**Task description**
Output the lines below exactly, please, from the first line until the line with "assert (forall p, (forall f, p", counting both.

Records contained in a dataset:
· · ·
Lemma preflight_batch calls es fs order out :
  Forall2 (entry_for ctx) calls es -> Forall2 settled_as es fs -> Forall2 answers calls fs ->
  omap (late_event es out) order ≡ₚ omap late_end (zip es fs) ->
  batch_events calls fs
    ((zip calls es ≫= preflight_events) ++ omap (late_event es out) order ++ (fs ≫= published_of)).
Proof.
  intros Hes Hset Hans Hlate.
  assert (forall p, (forall f, p (end_of f) = false) -> keep p (omap (late_event es out) order) = []) as Hnone.
  { intros p Hp. apply keep_none. intros e. rewrite Hlate. intros ([e' f] & _ & He)%list_elem_of_omap.
    unfold late_end in He. destruct e'; simplify_eq/=. apply Hp. }
  assert (forall p, (forall e, is_message e = true -> p e = false) -> keep p (fs ≫= published_of) = []) as Hpub.
  { intros p Hp. rewrite keep_bind. clear -Hp. induction fs as [|f fs IH]; [done|]. simpl. by rewrite keep_published. }
  split.
  - rewrite !keep_app, (Hnone is_start), (Hpub is_start), app_nil_r by (by intros []). rewrite keep_bind.
    clear -Hes. induction Hes as [|c e calls es He Hes IH]; [done|].
    destruct e; simpl; f_equal; exact IH.
  - rewrite !keep_app, (Hpub is_end), app_nil_r by (by intros []).
    rewrite (keep_all is_end (omap _ order)), Hlate, <- (ends_Permutation es fs Hset).
    2: { intros e. rewrite Hlate. intros ([e' f] & _ & He)%list_elem_of_omap. unfold late_end in He. by destruct e'; simplify_eq/=. }
    f_equiv. rewrite keep_bind.
    clear -Hes. induction Hes as [|c e calls es He Hes IH]; [done|].
    destruct e; simpl; [by constructor|exact IH].
  - rewrite !keep_app, (Hnone is_message), (keep_bind is_message published_of) by done.
    rewrite (keep_none is_message (zip calls es ≫= _)).
    2: { intros e ([c e'] & He & _)%list_elem_of_bind. destruct e'; set_solver. }
    simpl. clear. induction fs as [|f fs IH]; [done|]. simpl. rewrite keep_messages_published. by f_equal.
  - apply orderly_app; [|apply orderly_app].
    + apply orderly_bind. intros [c e] Hin. pose proof (zip_related _ _ _ _ _ Hes Hin) as He. split; [done|].
      destruct e as [f|p]; [|done]. split; [by eapply (justified_end c); [|set_solver]|done].
    + apply orderly_each. intros e. rewrite Hlate. intros ([e' f] & Hin & He)%list_elem_of_omap.
      destruct (zip_partner _ _ _ _ Hes (elem_of_zip_l _ _ _ _ Hin)) as (c & Hc & Hce). unfold late_end in He.
      destruct e' as [f'|p]; simplify_eq/=. apply (justified_end c).
      * pose proof (zip_related _ _ _ _ _ Hset Hin) as Hf. destruct Hce as [<- _]. exact Hf.
      * apply list_elem_of_bind. exists (c, inr p). split; [by left|exact Hc].
    + apply orderly_bind. intros f Hf. destruct (zip_partner _ _ _ _ Hans Hf) as (c & Hc & Hcf).
      apply (orderly_published c); [done|]. apply elem_of_app.
      enough (end_of f ∈ omap early_end es ++ omap late_end (zip es fs)) as [He|He]%elem_of_app.
      * left. apply list_elem_of_omap in He as (e & He & Hef).
        destruct (zip_partner _ _ _ _ Hes He) as (c' & Hc' & _).
        apply list_elem_of_bind. exists (c', e). split; [|done]. unfold preflight_events.
        destruct e as [f'|p]; [|done]. pose proof (Some_inj _ _ Hef) as Heq. simpl. rewrite Heq. by right; left.
      * right. by rewrite Hlate.
      * rewrite (ends_Permutation es fs Hset). by apply list_elem_of_fmap_2.
  - eapply phases_after; [|eapply phases_after].
    + apply phases_bind. by intros [c [f|p]] _.
    + apply phases_each. intros e. rewrite Hlate. intros ([e' f] & _ & He)%list_elem_of_omap.
      unfold late_end in He. by destruct e'; simplify_eq/=.
    + apply phases_bind. intros f _. apply phases_published.
  - rewrite !Forall_app. split_and!.
    + apply within_bind. intros [c e'] e _. unfold preflight_events. simpl.
      intros [->|He]%elem_of_cons; [done|]. destruct e'; set_unfold; naive_solver.
    + apply Forall_forall. intros e. rewrite Hlate. intros ([e' f] & _ & He)%list_elem_of_omap.
      unfold late_end in He. by destruct e'; simplify_eq/=.
    + apply within_bind. intros f e _. apply within_published.
Qed.
End entries.

(** ** Both disciplines *)

Section disciplines.
Context {W L : Type} (host : ToolHost W L) (ctx : AgentContext W) (m : AssistantMessage) (events : W -> option (list AgentEvent)).
Context (Hrec : records_events host ctx events).

(** What a returned batch of [calls] is: the finalized calls [fs] are a prefix, all of the
    calls in a run whose signal never fires. *)
Definition batch_of (calls : list AgentToolCall) (b : ExecutedToolCallBatch) (evs : list AgentEvent) : Prop :=
  exists fs, (unaborted host -> length fs = length calls) /\
    Forall2 answers (take (length fs) calls) fs /\
    eb_messages b = omap fz_message fs /\
    eb_terminate b = negb (bool_decide (fs = [])) && forallb terminates fs /\
    batch_events (take (length fs) calls) fs evs.

Lemma shouldTerminate_spec fs : shouldTerminateToolBatch fs = negb (bool_decide (fs = [])) && forallb terminates fs.
Proof. by destruct fs. Qed.

Lemma sequential_batch calls :
  sends events (executeToolCallsSequential host ctx m calls) (batch_of calls).
Proof.
  eapply sends_bind; [by apply (sequential_calls_sends host ctx m events Hrec calls [])|].
  intros fs evs (fs' & -> & [Hfs Hlen] & ->). apply sends_ret. exists fs'. simpl. rewrite app_nil_r.
  split_and!; [done|done|done|apply shouldTerminate_spec|]. rewrite zip_prefix. by apply turns_events.
Qed.

Lemma answers_settled calls es fs :
  Forall2 (entry_for ctx) calls es -> Forall2 settled_as es fs -> Forall2 answers calls fs.
Proof.
  intros Hes. revert fs. induction Hes as [|c e calls es He Hes IH]; intros fs Hset; inversion Hset; subst; constructor.
  - destruct e as [f|p]; simpl in *; [by subst|]. destruct He as [<- _]. done.
  - by apply IH.
Qed.

Lemma parallel_batch calls order :
  order ≡ₚ seq 0 (length calls) -> sends events (executeToolCallsParallel host ctx m order calls) (batch_of calls).
Proof.
  intros Horder w w' b H. apply M_bind_Ok in H as (w1 & es & Hpre & H).
  destruct (preflight_sends host ctx m events Hrec calls [] _ _ _ Hpre) as (evs1 & He1 & es' & -> & Hes & Hlen & ->).
  simpl in Hes, H. set (es := es') in *. apply M_bind_Ok in H as (w2 & outs & Hset & H).
  assert (NoDup order) as Hnd by (rewrite Horder; apply NoDup_seq).
  assert (length es <= length calls)%nat as Hle by (apply Forall2_length in Hes; rewrite length_take in Hes; lia).
  assert (forall i, (i < length es)%nat -> i ∈ order) as Hin.
  { intros i Hi. rewrite Horder. apply elem_of_seq. lia. }
  pose proof (settle_spec host ctx m events Hrec order es ∅ w1 Hnd) as Hs.
  pose proof (fun i Hi He => settle_is_Some ctx host m order es ∅ w1 i Hi He Hnd) as Hdef.
  destruct (settle_entries host ctx m order es ∅ w1) as [w2' out] eqn:Hsettle. injection Hset as -> <-. simpl in Hdef.
  apply M_bind_Ok in H as (w3 & fs & [= <- Hcol] & H).
  assert (forall i e, es !! i = Some e -> exists call, entry_for ctx call e) as Hentry.
  { intros i e Hi. destruct (Forall2_lookup_r _ _ _ _ _ Hes Hi) as (c & _ & Hc). by exists c. }
  apply collect_outcomes_Ok in Hcol.
  2: { apply Forall_fmap, Forall_forall. intros i Hi. apply elem_of_seq in Hi. apply Hdef; [apply Hin; lia|].
       apply lookup_lt_is_Some. lia. }
  assert (length fs = length es) as Hfs.
  { apply (f_equal length) in Hcol. by rewrite !length_fmap, length_seq in Hcol. }
  assert (forall i f, fs !! i = Some f -> out !! i = Some (Ok f)) as Hout.
  { intros i f Hi. pose proof (lookup_lt_Some _ _ _ Hi) as Hlt. apply (f_equal (.!! i)) in Hcol.
    rewrite !list_lookup_fmap, Hi, lookup_seq_lt in Hcol by lia. simpl in Hcol. by injection Hcol. }
  destruct Hs as [Hev Hsettled]; [done| |].
  { intros i _ [e He]. apply lookup_lt_Some in He. rewrite <- Hfs in He. apply lookup_lt_is_Some in He as [f Hf].
    exists f. by apply Hout. }
  assert (Forall2 settled_as es fs) as Hset.
  { apply Forall2_same_length_lookup_2; [done|]. intros i e f He Hf.
    apply (Hsettled i e f); [|done|by apply Hout]. apply Hin. by apply lookup_lt_Some in He. }
  pose proof (answers_settled _ _ _ Hes Hset) as Hans.
  assert (sends events (messages ← publish_messages host fs [];
      mret {| eb_messages := messages; eb_terminate := shouldTerminateToolBatch fs |})
      (fun b evs => b = {| eb_messages := omap fz_message fs; eb_terminate := shouldTerminateToolBatch fs |} /\
                    evs = (fs ≫= published_of))) as Hpub.
  { eapply sends_bind; [apply (publish_messages_sends host ctx events Hrec fs [])|].
    - intros f Hf. destruct (zip_partner _ _ _ _ Hans Hf) as (c & _ & _ & m' & Hm & _). by rewrite Hm.
    - intros messages evs [-> ->]. apply sends_ret. by rewrite app_nil_r. }
  destruct (Hpub _ _ _ H) as (evs3 & He3 & -> & ->).
  exists ((zip calls es ≫= preflight_events) ++ omap (late_event es out) order ++ (fs ≫= published_of)). split.
  { by rewrite He3, Hev, He1, !and_then_app, app_assoc. }
  exists fs. rewrite Hfs. split_and!; [done|done|done|apply shouldTerminate_spec|]. rewrite (zip_prefix calls es).
  apply (preflight_batch ctx); [done|done|done|]. by rewrite Horder, (late_seq es fs out).
Qed.

Lemma executeToolCalls_sends order recoveredCalls :
  let calls := default (tool_calls m) recoveredCalls in
  order ≡ₚ seq 0 (length calls) ->
  sends events (executeToolCalls host ctx m order recoveredCalls) (batch_of calls).
Proof.
  intros calls Horder. unfold executeToolCalls. fold calls. destruct (_ || _).
  - apply sequential_batch.
  - by apply parallel_batch.
Qed.
(** C27. A batch of tool calls, sequential or parallel, whatever the order in which parallel
    calls complete: the result messages answer a prefix of the calls in the order of the
    calls, one each with the call's id and name, and all of them when the run is not
    aborted; the batch terminates the run exactly when it is not empty and every result
    says so; each processed call is started once in order, ended once after its start, and
    its message is published once after its end. *)
Theorem executeToolCalls_batch order recoveredCalls w w' b before :
  let calls := default (tool_calls m) recoveredCalls in
  events w = Some before -> order ≡ₚ seq 0 (length calls) ->
  executeToolCalls host ctx m order recoveredCalls w = (w', Ok b) ->
  exists evs, events w' = Some (before ++ evs) /\ batch_of calls b evs.
Proof.
  intros calls Hw Horder H. destruct (executeToolCalls_sends order recoveredCalls Horder _ _ _ H) as (evs & He & Hb).
  exists evs. by rewrite He, Hw.
Qed.
End disciplines.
· · ·
**Solution to the exercise**
Lemma preflight_batch calls es fs order out :
  Forall2 (entry_for ctx) calls es -> Forall2 settled_as es fs -> Forall2 answers calls fs ->
  omap (late_event es out) order ≡ₚ omap late_end (zip es fs) ->
  batch_events calls fs
    ((zip calls es ≫= preflight_events) ++ omap (late_event es out) order ++ (fs ≫= published_of)).
Proof.
  intros Hes Hset Hans Hlate.
  assert (forall p, (forall f, p (end_of f) = false) -> keep p (omap (late_event es out) order) = []) as Hnone.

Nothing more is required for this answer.